Second Military Medical University

Status and phase

Unknown

Phase 2

Phase 1

Conditions

Refractory B-Cell Tumor

Recurrent B-Cell Tumor

Treatments

Biological: CD19-specific chimeric antigen receptor

Study type

Interventional

Funder types

Other

Identifiers

NCT02644655

EHBHKY2015-02-007

Details and patient eligibility

About

Objectives:

The purpose of this study is to evaluate the safety and prognosis of New Cluster of Differentiation Antigen 19-chimeric Antigen Receptor T (nCAR19-T) Cells in the treatment of recurrent/refractory B-cell tumor and the Optimal dosage of nCAR19-T cell therapy.

Methods:

This study designs a novel therapy using nCAR19-T. 20 patients will be enrolled. Cyclophosphamide 500 mg - 2000 mg/m2 (day 2) with or without Fludarabine 30 mg/m2 /day, 4 days (day-6,-5,-4,-3); nCAR19-T transfusion：day 0(5×10※5/kg，1×10※6/kg，3×10※6/kg). According to the National Cancer Institute (NCI) standard (CTCAE), they will be observed 24 weeks long.

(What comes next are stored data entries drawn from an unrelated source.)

(* ===== verification/Session.v ===== *)
(** internal/services/session_service_impl.go: SSO sessions and remembered
    consent. *)
From S2P Require Import Prelude GoStd Hash Models Effects Store Repos.
From S2P Require Import Libraries Scope AuthService.
From stdpp Require Import gmap.

Open Scope Z_scope.

(** sessionTokenBytes *)
Definition sessionTokenBytes : nat := 32.

(** The inner loop of unionScopes: (seen, out). *)
Fixpoint union_loop (l : list string) (acc : gset string * list string)
    : gset string * list string :=
  match l with
  | [] => acc
  | s :: l' =>
    union_loop l' (if bool_decide (s ∈ acc.1) then acc else ({[s]} ∪ acc.1, acc.2 ++ [s]))
  end.
Definition unionScopes (a b : list string) : list string :=
  (union_loop b (union_loop a (∅, []))).2.

Section Service.
(** [duration]: the absolute session lifetime. *)
Context `{Env} (duration : Z).

Definition CreateSession (tenantID userID : uuid) (amr : list string)
    (ipAddress userAgent : string) : prog (string * Session) :=
  token ← wrap "failed to generate session token" (randomToken sessionTokenBytes);
  now ← Now;
  id ← NewUUID;
  let session := {|
    ss_ID := id; ss_TenantID := tenantID; ss_UserID := userID; ss_TokenHash := hashToken token;
    ss_AuthTime := now; ss_AMR := amr; ss_IPAddress := ipAddress; ss_UserAgent := userAgent;
    ss_ExpiresAt := now + duration; ss_CreatedAt := time_zero |} in
  session ← wrap "failed to store session" (SessionRepo.Create session);
  mret (token, session).

Definition GetSession (tenantID : uuid) (token : string) : prog Session :=
  if token ==? "" then throw ErrSessionNotFound
  else
  session ← SessionRepo.GetByTokenHash tenantID (hashToken token);
  now ← Now;
  if Session_IsExpired now session then
    ignore (SessionRepo.DeleteByTokenHash tenantID (ss_TokenHash session)) ;;
    throw ErrSessionNotFound
  else mret session.

Definition EndSession (tenantID : uuid) (token : string) : prog unit :=
  if token ==? "" then mret tt
  else SessionRepo.DeleteByTokenHash tenantID (hashToken token).

Definition CleanupExpiredSessions : prog unit := SessionRepo.DeleteExpired.

Definition HasConsent (tenantID userID clientID : uuid) (scope : string) : prog bool :=
  consent ← attempt (ConsentRepo.Get tenantID userID clientID);
  match consent with
  | inr err => if errors_Is err ErrResourceNotFound then mret false else throw err
  | inl consent => mret (ScopeIsSubset scope (cs_Scope consent))
  end.

Definition GrantConsent (tenantID userID clientID : uuid) (scope : string) : prog unit :=
  existing ← attempt (ConsentRepo.Get tenantID userID clientID);
  granted ←
    match existing with
    | inl existing => mret (unionScopes (ParseScope (cs_Scope existing)) (ParseScope scope))
    | inr err =>
      if negb (errors_Is err ErrResourceNotFound) then throw err else mret (ParseScope scope)
    end;
  id ← NewUUID;
  now ← Now;
  ConsentRepo.Upsert {|
    cs_ID := id; cs_TenantID := tenantID; cs_UserID := userID; cs_ClientID := clientID;
    cs_Scope := strings_Join granted; cs_CreatedAt := time_zero; cs_UpdatedAt := now |}.
End Service.

Lemma elem_of_union_loop l acc s :
  (forall x, x ∈ acc.1 <-> x ∈ acc.2) ->
  s ∈ (union_loop l acc).2 <-> s ∈ l \/ s ∈ acc.2.
Proof.
  revert acc. induction l as [|x l IH]; intros [X out] Hacc; simpl in *; [set_solver|].
  rewrite IH; case_bool_decide; simpl; set_solver.
Qed.

Lemma union_loop_seen l acc x :
  (forall x, x ∈ acc.1 <-> x ∈ acc.2) ->
  x ∈ (union_loop l acc).1 <-> x ∈ (union_loop l acc).2.
Proof.
  revert acc. induction l as [|y l IH]; intros [X out] Hacc; simpl in *; [apply Hacc|].
  apply IH. case_bool_decide; simpl; set_solver.
Qed.

Lemma elem_of_unionScopes a b s : s ∈ unionScopes a b <-> s ∈ a \/ s ∈ b.
Proof.
  unfold unionScopes.
  rewrite elem_of_union_loop by (intros x; apply union_loop_seen; set_solver).
  rewrite elem_of_union_loop; set_solver.
Qed.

Follow-up survey after the clinical study: within 1 months, once a week; then once a month for 1 years; and then once a year, a total of 15 years.

Full description

A total of 20 patients may be enrolled over a period of 1-2 years.

Enrollment

20 estimated patients

Sex

All

Ages

18+ years old

Volunteers

No Healthy Volunteers

Inclusion criteria

Age ≥ 18 years old, male or female
Karnofsky≥60%
At least 2 courses of chemotherapy were performed
Creatinine is less than 2.5mg/dL;alanine aminotransferase (ALT) / aspartate aminotransferase(AST) less than 3 times of the normal bilirubin is less than 3mg/dL
Adequate venous access, isolation, and white blood cell production without other taboos
Signed informed consent
Patients with fertility are willing to use contraceptive method.
At least two months after infusion of T cells

Exclusion criteria

Need to use glucocorticoid therapy
Need immunotherapy
Creatinine > 2.5mg/dL; ALT / AST > 5 times of the normal; bilirubin > 3mg/dL
Forced expiratory volume at one second (FEV1)<2 L,diffusing capacity of the lung for carbon monoxide (DLCO)<40%
congestive cardiac failure (III or IV, NYHA); Significant hypotension; Coronary heart disease Can not be controlled; DLCO<40%
human immunodeficiency virus (HIV), hepatitis B virus (HBV),hepatitis C virus (HCV) patients
Had received gene therapy
Significant encephalopathy / new focal neurologic impairment
Blood culture positive or radiographic evidence of infection
Other drugs, or other biological treatment, chemotherapy or radiotherapy are performed within a month
The history of allergic reactions in cell therapy and cetuximab similar compounds.